> [Exercise description]: Please quote only the lines that start at the one with "- intros j Hj. simpl." and go on to the last line of the data, both ends kept.

> [Data listing]:
Section TurnStep.
Context (st : Safe) (i : NodeId) (n : Index) (H : safe_inv st) (Hroom : term_room (node st i)).
Abbreviation W := (world st).
Abbreviation r := (node st i).
Abbreviation st' := (take_turn i n st).
Abbreviation W' := (world (take_turn i n st)).

Lemma turn_node : node st' i = cycle (report_persisted n r).
Proof using. unfold take_turn, do_cycle, do_input. cbn [sc nodes]. by rewrite !fn_lookup_insert. Qed.

Lemma turn_disk : disk (sc st') i = disk_after (ready (report_persisted n r)).1 (ready (report_persisted n r)).2.
Proof using. unfold take_turn, do_cycle, do_input. cbn [sc nodes disk]. by rewrite !fn_lookup_insert. Qed.

Lemma turn_other j : j <> i -> node st' j = node st j /\ disk (sc st') j = disk (sc st) j.
Proof using. intros Hj. unfold take_turn, do_cycle, do_input. cbn [sc nodes disk]. by rewrite !fn_lookup_insert_ne. Qed.

Lemma turn_world : W' = flushed i r W.
Proof using.
  unfold world, flushed, take_turn, do_cycle, do_input. cbn [sc net made held w_made w_sent w_held nodes]. rewrite fn_lookup_insert.
  by rewrite (rr_msgs _ _ _ (ready_rel_ready _)).
Qed.

Lemma turn_steps : leads_to C opts (sc st) (sc st').
Proof using Hroom. eapply safe_cluster_step. by apply s_turn. Qed.

Lemma turn_inv_node : node_inv (report_persisted n r).
Proof using H Hjoint Hroom.
  apply (node_inv_input (IPersisted n)); [by split|]. apply (reachable_inv C opts Hjoint _ (sf_reach st H)).
Qed.

Lemma turn_facts : r_term (node st' i) = r_term r /\ r_role (node st' i) = r_role r /\ r_log (node st' i) = r_log r /\
  msgs (node st' i) = [] /\ r_persisted_hard_state (node st' i) = disk (sc st') i /\ hs_term (disk (sc st') i) = r_term r.
Proof using H Hjoint Hroom.
  rewrite turn_node, turn_disk. destruct (keeps_cycle (report_persisted n r)) as (_ & Er & Eb & Ep & Em). rewrite cycle_log, Er, Em, Ep.
  split; [exact (f_equal fst Eb)|]. split_and!; try done.
  exact (f_equal fst (disk_after_ballot _ turn_inv_node)).
Qed.

Lemma turn_one : one_safe st st' i [].
Proof using H Hjoint Hsize Hroom.
  pose proof (sf_tree st H) as Ht. pose proof (disk_term st i H) as Hd. destruct turn_facts as (Et & Er & El & Em & Ep & Ed).
  pose proof (disk_after_commit _ turn_inv_node) as Hcm. cbv zeta in Hcm. rewrite <- turn_disk in Hcm.
  pose proof (sf_fit st H i) as Hf.
  assert (Hf' : fit C (leads st) i (mkFrame [hs_commit (disk (sc st') i); hs_commit (disk (sc st') i)] (r_term r) (fun _ _ => True)) W' 0 (node st' i)).
  { rewrite turn_node, turn_world. apply (fit_turn C (leads st) i (frame_of st i)); [done..|].
    intros c Hc. repeat (apply elem_of_cons in Hc as [->|Hc]; [destruct Hcm as [->| ->]; simpl; [by left|by right; left]|]). by apply elem_of_nil in Hc. }
  assert (Hacks : forall T k, acking_of st' i T k -> T < r_term r -> acking_of st i T k).
  { intros T k Hk HT. unfold acking_of in Hk. rewrite turn_world in Hk. apply acking_flushed in Hk as [?|(_ & -> & _)]; [done|lia|done]. }
  split; try done.
  - apply turn_steps.
  - intros j Hj. by apply turn_other.
  - intros j Hj. by apply turn_other.
  - intros j Hj. simpl. by apply fn_lookup_insert_ne.
  - simpl. by rewrite app_nil_r.
  - exists (msgs r). split; [|done]. exact (f_equal w_sent turn_world).
  - exists (holding i r). split; [done|]. unfold holding. intros j T k. case_bool_decide; [|by intros ?%elem_of_nil].
    by intros [= -> _ _]%list_elem_of_singleton.
  - rewrite Ed. lia.
  - unfold frame_of. rewrite Ep, Et.
    apply (fit_extends C (leads st) _ i _ W' W'); try done. intros j T. apply led_later, turn_steps.
  - by intros x ?%elem_of_nil.
  - intros t _. unfold behind. by rewrite Et, Er.
  - intros T k Hk HT. apply Hacks; [done|lia].
  - rewrite Ed. assert (Esv : saved st' i = r_log (node st' i)) by (rewrite El; apply fn_lookup_insert). rewrite Esv, <- Et.
    destruct (ft_log _ _ _ _ _ _ _ Hf') as [? ? Ha ? ? Hdk]. split; try done.
    + intros T k [(to & m & ? & ?)|?]; apply Ha; [left; exists to, m; split; [by left|done]|by right].
    + exists root. split; [done|]. split; [by apply (root_below _ Ht), (tip_known _ Ht)|apply committed_root].
    + intros c Hc. apply Hdk. apply list_elem_of_singleton in Hc as ->. by left.
Qed.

> [Expected output]:
  - intros j Hj. simpl. by apply fn_lookup_insert_ne.
  - simpl. by rewrite app_nil_r.
  - exists (msgs r). split; [|done]. exact (f_equal w_sent turn_world).
  - exists (holding i r). split; [done|]. unfold holding. intros j T k. case_bool_decide; [|by intros ?%elem_of_nil].
    by intros [= -> _ _]%list_elem_of_singleton.
  - rewrite Ed. lia.
  - unfold frame_of. rewrite Ep, Et.
    apply (fit_extends C (leads st) _ i _ W' W'); try done. intros j T. apply led_later, turn_steps.
  - by intros x ?%elem_of_nil.
  - intros t _. unfold behind. by rewrite Et, Er.
  - intros T k Hk HT. apply Hacks; [done|lia].
  - rewrite Ed. assert (Esv : saved st' i = r_log (node st' i)) by (rewrite El; apply fn_lookup_insert). rewrite Esv, <- Et.
    destruct (ft_log _ _ _ _ _ _ _ Hf') as [? ? Ha ? ? Hdk]. split; try done.
    + intros T k [(to & m & ? & ?)|?]; apply Ha; [left; exists to, m; split; [by left|done]|by right].
    + exists root. split; [done|]. split; [by apply (root_below _ Ht), (tip_known _ Ht)|apply committed_root].
    + intros c Hc. apply Hdk. apply list_elem_of_singleton in Hc as ->. by left.
Qed.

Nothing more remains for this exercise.